### ENTRIES SHOWN
(* ===== verification/Templates.v ===== *)
(** * Block templates of the node

    [Core::getBlockTemplate] of [Core.cpp]: the block on top of the main chain
    that a miner asks for, with the transactions of the pool and the transaction
    that pays the miner, whose size and amount depend on each other. *)

From S2P Require Import Prelude.
From S2P Require Import Config.
From S2P Require Import Types.
From S2P Require Import Serialization.
From S2P Require Import TransactionExtra.
From S2P Require Import Block.
From S2P Require Import Currency.
From S2P Require Import Checkpoints.
From S2P Require Import ValidateTransaction.
From S2P Require Import TransactionPool.
From S2P Require Import CorePool.
From S2P Require Import BlockchainCache.
From S2P Require Import CoreChain.
Import Config.parameters Types.Types Serialization.Serialization TransactionExtra.TransactionExtra Currency.Currency Checkpoints.Checkpoints.
Import ValidateTransaction.ValidateTransaction BlockchainCache.BlockchainCache CoreChain.CoreChain.

Module Templates.

(** The results [false], with what the messages say. *)
Inductive template_error :=
  | ZeroDifficulty
  | NoMergeMiningTag
  | NoMinerTransaction
  | UnexpectedPadding (cumulativeSize transactionsSize baseSize : Z)
  | UnexpectedSize (cumulativeSize transactionsSize baseSize : Z)
  | TriesExhausted.

(** The results [true], with the values of the reference parameters. *)
Record mining_template := mkMining {
  mining_block : BlockTemplate;
  mining_difficulty : Z;
  mining_height : Z
}.

Section Template.
Context (ops : crypto_ops) (currency : Currency) (checkpoints : Checkpoints).
Context (generate_key_derivation : PublicKey -> SecretKey -> option KeyDerivation)
  (derive_public_key : KeyDerivation -> Z -> PublicKey -> option PublicKey).

Definition calculateCumulativeBlocksizeLimit (st : core) (height : Z) : outcome Z :=
  let! nextBlockMajorVersion := getBlockMajorVersionForHeight currency height in
  let nextBlockGrantedFullRewardZone := blockGrantedFullRewardZoneByBlockVersion currency nextBlockMajorVersion in
  let! c := main_chain_of st in
  let! sizes := getLastBlocksSizes c (m_rewardBlocksWindow currency) in
  let median := medianValue sizes in
  let median := if median <=? nextBlockGrantedFullRewardZone then nextBlockGrantedFullRewardZone else median in
  Ok (u64 (median * 2)).

Definition UNDEF_HEIGHT : Z := u32 (-1).

Definition template_minor_version (majorVersion : Z) : Z :=
  if majorVersion =? BLOCK_MAJOR_VERSION_1 then
    if upgradeHeight currency BLOCK_MAJOR_VERSION_2 =? UNDEF_HEIGHT then BLOCK_MINOR_VERSION_1 else BLOCK_MINOR_VERSION_0
  else if BLOCK_MAJOR_VERSION_2 <=? majorVersion then
    if upgradeHeight currency BLOCK_MAJOR_VERSION_3 =? UNDEF_HEIGHT then
      if majorVersion =? BLOCK_MAJOR_VERSION_2 then BLOCK_MINOR_VERSION_1 else BLOCK_MINOR_VERSION_0
    else BLOCK_MINOR_VERSION_0
  else 0.

(** The parent block with an empty merge mining tag.  The major version of the
    parent is assigned twice, its minor version never. *)
Definition template_parent (majorVersion : Z) : option ParentBlock :=
  if majorVersion =? BLOCK_MAJOR_VERSION_1 then Some Block.Block.default_parent
  else if BLOCK_MAJOR_VERSION_2 <=? majorVersion then
    match appendMergeMiningTagToExtra [] (mkMergeMiningTag 0 (zeros 32)) with
    | None => None
    | Some extra =>
      Some (mkParentBlock BLOCK_MINOR_VERSION_0 0 (zeros 32) 1 [] (mkBaseTransaction (mkTransactionPrefix 0 0 [] [] extra)) [])
    end
  else Some Block.Block.default_parent.

Definition template_check_window (height : Z) : Z :=
  if LWMA_2_DIFFICULTY_BLOCK_INDEX <=? height then BLOCKCHAIN_TIMESTAMP_CHECK_WINDOW_V3 else BLOCKCHAIN_TIMESTAMP_CHECK_WINDOW.

Fixpoint timestamps_from (st : core) (count : nat) (offset : Z) : outcome (list Z) :=
  match count with
  | O => Ok []
  | S count =>
    let! t := getBlockTimestampByIndex st offset in
    let! l := timestamps_from st count (offset + 1) in
    Ok (t :: l)
  end.

(** The clock, or the median of the last timestamps when it is behind it. *)
Definition template_timestamp (now height : Z) (st : core) : outcome Z :=
  let window := template_check_window height in
  if window <=? height then
    let! timestamps := timestamps_from st (Z.to_nat window) (height - window) in
    let medianTimestamp := medianValue timestamps in
    Ok (if now <? medianTimestamp then medianTimestamp else now)
  else Ok now.

(** ** The transaction of the miner *)

Section Miner.
(** [constructMinerTx] for a size of the block, with the key pair of the call. *)
Context (construct : Z -> KeyPair -> outcome (option Transaction)) (keys : nat -> KeyPair) (transactionsSize : Z).

Local Abbreviation size_of := (getObjectBinarySize ser_Transaction).

Definition with_extra (tx : Transaction) (extra : list Z) : Transaction :=
  mkTransaction (mkTransactionPrefix (version tx) (unlockTime tx) (inputs tx) (outputs tx) extra) (signatures tx).

(** What a try ends with when the transaction is smaller than its room. *)
Inductive padding :=
  | Padded (tx : Transaction)
  | Grow (cumulativeSize : Z)
  | PaddingFailed (e : template_error).

Definition pad (cumulativeSize : Z) (tx : Transaction) : padding :=
  let delta := u64 (cumulativeSize - transactionsSize - size_of tx) in
  let padded := with_extra tx (extra tx ++ repeat 0 (Z.to_nat delta)) in
  if cumulativeSize =? u64 (transactionsSize + size_of padded) then Padded padded
  else if negb (u64 (cumulativeSize + 1) =? u64 (transactionsSize + size_of padded))
  then PaddingFailed (UnexpectedPadding cumulativeSize transactionsSize (size_of padded))
  else
    let shorter := with_extra padded (take (length (extra padded) - 1) (extra padded)) in
    if negb (cumulativeSize =? u64 (transactionsSize + size_of shorter)) then Grow (u64 (cumulativeSize + u64 (delta - 1)))
    else Padded shorter.

Fixpoint balance (tries k : nat) (cumulativeSize : Z) : outcome (Transaction + template_error) :=
  match tries with
  | O => Ok (inr TriesExhausted)
  | S tries =>
    let! r := construct cumulativeSize (keys k) in
    match r with
    | None => Ok (inr NoMinerTransaction)
    | Some tx =>
      let coinbaseBlobSize := size_of tx in
      if u64 (cumulativeSize - transactionsSize) <? coinbaseBlobSize
      then balance tries (S k) (u64 (transactionsSize + coinbaseBlobSize))
      else
        match (if coinbaseBlobSize <? u64 (cumulativeSize - transactionsSize) then pad cumulativeSize tx else Padded tx) with
        | PaddingFailed e => Ok (inr e)
        | Grow cumulativeSize => balance tries (S k) cumulativeSize
        | Padded tx =>
          if negb (cumulativeSize =? u64 (transactionsSize + size_of tx))
          then Ok (inr (UnexpectedSize cumulativeSize transactionsSize (size_of tx)))
          else Ok (inl tx)
        end
    end
  end.

Definition TRIES_COUNT : nat := 10.

(** The first transaction is built for the size of the block without it. *)
Definition miner_transaction : outcome (Transaction + template_error) :=
  let! r := construct transactionsSize (keys 0%nat) in
  match r with
  | None => Ok (inr NoMinerTransaction)
  | Some tx => balance TRIES_COUNT 1 (u64 (transactionsSize + size_of tx))
  end.

End Miner.

(** [keys k] is the pair that the call number [k] of [generateKeyPair] returns. *)
Definition getBlockTemplate (now : Z) (keys : nat -> KeyPair) (publicViewKey publicSpendKey : PublicKey)
    (extraNonce : list Z) (st : core) : outcome (core * (mining_template + template_error)) :=
  let! top := core_getTopBlockIndex st in
  let height := u32 (top + 1) in
  let! difficulty := core_getDifficultyForNextBlock currency st in
  if difficulty =? 0 then Ok (st, inr ZeroDifficulty)
  else
  let! majorVersion := getBlockMajorVersionForHeight currency height in
  match template_parent majorVersion with
  | None => Ok (st, inr NoMergeMiningTag)
  | Some parent =>
    let! previousBlockHash := core_getTopBlockHash st in
    let! timestamp := template_timestamp now height st in
    let! limit := calculateCumulativeBlocksizeLimit st height in
    let medianSize := limit / 2 in
    let! c := main_chain_of st in
    let! alreadyGeneratedCoins := getAlreadyGeneratedCoins c top in
    let! maxSize := maxBlockCumulativeSize currency height in
    let! n := node_of ops currency checkpoints now st in
    let! t := CorePool.CorePool.fillBlockTemplate n [] medianSize maxSize height (TransactionPool.TransactionPool.transactionPool (core_pool st)) in
    let st := set_core_pool (TransactionPool.TransactionPool.set_pool (CorePool.CorePool.template_pool t) (core_pool st)) st in
    let construct currentBlockSize txkey :=
      constructMinerTx currency generate_key_derivation derive_public_key majorVersion height medianSize alreadyGeneratedCoins
        currentBlockSize (CorePool.CorePool.template_fee t) publicViewKey publicSpendKey txkey extraNonce 11 in
    let! r := miner_transaction construct keys (CorePool.CorePool.transactionsSize t) in
    match r with
    | inr e => Ok (st, inr e)
    | inl baseTransaction =>
      Ok (st, inl (mkMining
        (mkBlockTemplate (mkBlockHeader majorVersion (template_minor_version majorVersion) 0 timestamp previousBlockHash)
           parent baseTransaction (CorePool.CorePool.transactionHashes t))
        difficulty height))
    end
  end.

End Template.

End Templates.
######
→ **EXERCISE GOAL**
The number of lines in the data holding the string "previousBlockHash" is the whole answer.

→ **EXERCISE SOLUTION**
2